Below are some records. Say how many of their lines contain the string "Lemma", and give nothing but the number.

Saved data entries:
* * *

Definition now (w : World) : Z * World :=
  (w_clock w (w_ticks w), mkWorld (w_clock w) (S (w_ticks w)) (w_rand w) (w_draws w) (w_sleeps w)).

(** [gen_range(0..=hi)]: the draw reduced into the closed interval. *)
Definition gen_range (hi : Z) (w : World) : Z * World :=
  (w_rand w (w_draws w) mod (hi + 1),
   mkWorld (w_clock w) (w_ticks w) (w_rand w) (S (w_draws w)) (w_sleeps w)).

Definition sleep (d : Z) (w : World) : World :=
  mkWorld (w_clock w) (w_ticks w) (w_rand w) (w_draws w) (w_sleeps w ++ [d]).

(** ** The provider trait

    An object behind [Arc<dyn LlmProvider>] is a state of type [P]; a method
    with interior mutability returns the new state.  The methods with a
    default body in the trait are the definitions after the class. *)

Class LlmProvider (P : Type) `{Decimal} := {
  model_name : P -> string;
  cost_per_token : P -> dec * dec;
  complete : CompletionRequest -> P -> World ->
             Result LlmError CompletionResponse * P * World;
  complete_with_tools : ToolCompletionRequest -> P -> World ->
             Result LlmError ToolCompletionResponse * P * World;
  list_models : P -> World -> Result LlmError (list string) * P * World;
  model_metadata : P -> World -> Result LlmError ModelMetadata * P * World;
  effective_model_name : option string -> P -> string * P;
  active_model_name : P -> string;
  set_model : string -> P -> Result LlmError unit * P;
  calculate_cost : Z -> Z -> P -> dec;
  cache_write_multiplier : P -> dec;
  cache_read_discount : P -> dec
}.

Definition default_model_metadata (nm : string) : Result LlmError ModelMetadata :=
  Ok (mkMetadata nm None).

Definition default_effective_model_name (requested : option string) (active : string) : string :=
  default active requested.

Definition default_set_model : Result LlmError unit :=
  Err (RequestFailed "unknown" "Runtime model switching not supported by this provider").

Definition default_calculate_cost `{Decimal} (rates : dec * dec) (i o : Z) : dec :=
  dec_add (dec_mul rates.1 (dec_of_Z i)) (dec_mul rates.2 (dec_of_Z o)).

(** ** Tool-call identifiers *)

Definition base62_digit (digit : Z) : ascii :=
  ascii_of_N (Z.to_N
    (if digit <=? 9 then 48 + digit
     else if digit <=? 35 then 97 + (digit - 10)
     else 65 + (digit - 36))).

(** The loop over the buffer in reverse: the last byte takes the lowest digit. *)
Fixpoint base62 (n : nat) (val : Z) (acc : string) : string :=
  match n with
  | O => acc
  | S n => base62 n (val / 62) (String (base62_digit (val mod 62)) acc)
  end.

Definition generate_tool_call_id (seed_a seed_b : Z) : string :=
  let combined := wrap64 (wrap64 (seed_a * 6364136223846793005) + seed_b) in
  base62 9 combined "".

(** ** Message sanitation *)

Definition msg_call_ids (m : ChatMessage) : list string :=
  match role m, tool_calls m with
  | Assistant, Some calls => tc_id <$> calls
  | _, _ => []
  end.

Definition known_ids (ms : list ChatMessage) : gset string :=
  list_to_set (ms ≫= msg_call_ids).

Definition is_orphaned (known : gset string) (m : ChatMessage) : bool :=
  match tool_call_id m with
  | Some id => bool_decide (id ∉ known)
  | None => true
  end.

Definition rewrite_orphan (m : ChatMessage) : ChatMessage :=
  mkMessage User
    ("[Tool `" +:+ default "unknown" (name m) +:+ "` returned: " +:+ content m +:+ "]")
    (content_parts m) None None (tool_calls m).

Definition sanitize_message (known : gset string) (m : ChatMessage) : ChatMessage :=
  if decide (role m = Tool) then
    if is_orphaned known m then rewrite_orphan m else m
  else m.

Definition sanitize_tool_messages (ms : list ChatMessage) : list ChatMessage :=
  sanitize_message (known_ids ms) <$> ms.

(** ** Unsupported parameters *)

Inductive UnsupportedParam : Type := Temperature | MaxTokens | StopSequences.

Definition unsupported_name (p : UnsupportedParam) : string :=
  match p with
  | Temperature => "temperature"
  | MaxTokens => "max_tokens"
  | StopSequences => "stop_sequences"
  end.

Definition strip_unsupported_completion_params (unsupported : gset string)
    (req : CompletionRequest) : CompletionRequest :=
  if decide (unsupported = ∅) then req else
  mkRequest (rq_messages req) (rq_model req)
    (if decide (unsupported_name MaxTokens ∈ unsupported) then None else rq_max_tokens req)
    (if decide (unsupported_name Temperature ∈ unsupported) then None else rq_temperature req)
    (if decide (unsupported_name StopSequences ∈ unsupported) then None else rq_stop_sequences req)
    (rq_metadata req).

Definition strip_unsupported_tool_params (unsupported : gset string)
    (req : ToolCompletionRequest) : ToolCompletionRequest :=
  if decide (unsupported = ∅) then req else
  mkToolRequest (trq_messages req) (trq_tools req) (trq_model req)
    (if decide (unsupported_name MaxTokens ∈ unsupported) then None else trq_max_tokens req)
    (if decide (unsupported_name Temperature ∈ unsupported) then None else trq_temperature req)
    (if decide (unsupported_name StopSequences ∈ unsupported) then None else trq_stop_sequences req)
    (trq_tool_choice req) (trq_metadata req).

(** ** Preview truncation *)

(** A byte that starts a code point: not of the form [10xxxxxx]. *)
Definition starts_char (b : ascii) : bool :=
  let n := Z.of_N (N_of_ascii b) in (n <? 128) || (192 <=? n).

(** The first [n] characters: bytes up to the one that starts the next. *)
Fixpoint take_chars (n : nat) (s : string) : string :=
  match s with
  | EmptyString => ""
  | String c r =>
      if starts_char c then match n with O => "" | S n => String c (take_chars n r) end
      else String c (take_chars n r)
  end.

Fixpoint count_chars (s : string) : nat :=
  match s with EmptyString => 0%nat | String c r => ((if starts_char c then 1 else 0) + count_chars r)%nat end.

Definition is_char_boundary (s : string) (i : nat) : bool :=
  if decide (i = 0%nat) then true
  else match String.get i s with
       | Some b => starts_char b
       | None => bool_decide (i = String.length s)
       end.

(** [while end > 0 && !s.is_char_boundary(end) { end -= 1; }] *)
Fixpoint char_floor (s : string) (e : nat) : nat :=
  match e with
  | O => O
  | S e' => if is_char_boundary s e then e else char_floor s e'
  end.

* * *

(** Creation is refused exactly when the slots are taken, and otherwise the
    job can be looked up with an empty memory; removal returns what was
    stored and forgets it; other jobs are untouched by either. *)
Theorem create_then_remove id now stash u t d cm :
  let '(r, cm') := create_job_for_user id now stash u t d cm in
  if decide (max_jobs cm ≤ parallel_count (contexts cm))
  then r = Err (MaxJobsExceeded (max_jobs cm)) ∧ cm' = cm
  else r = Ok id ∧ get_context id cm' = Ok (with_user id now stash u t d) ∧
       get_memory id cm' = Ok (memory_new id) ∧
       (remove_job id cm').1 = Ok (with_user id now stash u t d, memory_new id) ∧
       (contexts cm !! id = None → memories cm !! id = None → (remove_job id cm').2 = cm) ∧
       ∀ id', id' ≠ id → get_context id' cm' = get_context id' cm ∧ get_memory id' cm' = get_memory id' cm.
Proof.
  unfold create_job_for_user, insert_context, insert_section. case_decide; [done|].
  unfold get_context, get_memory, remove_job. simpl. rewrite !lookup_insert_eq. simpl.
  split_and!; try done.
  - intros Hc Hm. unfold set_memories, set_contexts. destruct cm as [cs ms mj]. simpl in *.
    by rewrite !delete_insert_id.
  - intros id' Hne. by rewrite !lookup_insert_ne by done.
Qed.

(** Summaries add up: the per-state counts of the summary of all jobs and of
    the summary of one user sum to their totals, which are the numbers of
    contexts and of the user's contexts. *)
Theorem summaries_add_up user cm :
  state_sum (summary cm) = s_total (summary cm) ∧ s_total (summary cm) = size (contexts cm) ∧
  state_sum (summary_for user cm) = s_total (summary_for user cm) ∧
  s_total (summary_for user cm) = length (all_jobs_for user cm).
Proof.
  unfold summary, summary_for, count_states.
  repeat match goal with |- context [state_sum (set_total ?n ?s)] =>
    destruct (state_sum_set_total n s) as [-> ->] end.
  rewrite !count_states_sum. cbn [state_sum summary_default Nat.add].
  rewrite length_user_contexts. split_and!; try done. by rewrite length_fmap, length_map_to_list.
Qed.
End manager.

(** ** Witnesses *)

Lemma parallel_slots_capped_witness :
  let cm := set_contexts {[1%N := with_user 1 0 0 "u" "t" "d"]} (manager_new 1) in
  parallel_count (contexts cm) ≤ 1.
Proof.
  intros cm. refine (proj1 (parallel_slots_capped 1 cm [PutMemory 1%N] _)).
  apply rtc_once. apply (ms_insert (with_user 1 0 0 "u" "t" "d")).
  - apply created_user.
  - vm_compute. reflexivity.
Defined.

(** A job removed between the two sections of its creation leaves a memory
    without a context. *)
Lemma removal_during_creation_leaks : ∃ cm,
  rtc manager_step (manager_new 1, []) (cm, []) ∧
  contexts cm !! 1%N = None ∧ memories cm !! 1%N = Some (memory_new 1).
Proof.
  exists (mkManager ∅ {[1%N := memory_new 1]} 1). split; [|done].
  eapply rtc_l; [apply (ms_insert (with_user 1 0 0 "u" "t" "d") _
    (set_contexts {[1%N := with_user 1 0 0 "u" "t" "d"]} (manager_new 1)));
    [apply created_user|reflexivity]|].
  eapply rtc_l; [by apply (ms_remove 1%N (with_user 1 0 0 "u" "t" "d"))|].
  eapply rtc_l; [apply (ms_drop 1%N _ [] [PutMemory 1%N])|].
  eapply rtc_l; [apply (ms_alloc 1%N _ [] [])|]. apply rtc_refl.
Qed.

* * *

= Solution to the problem =
2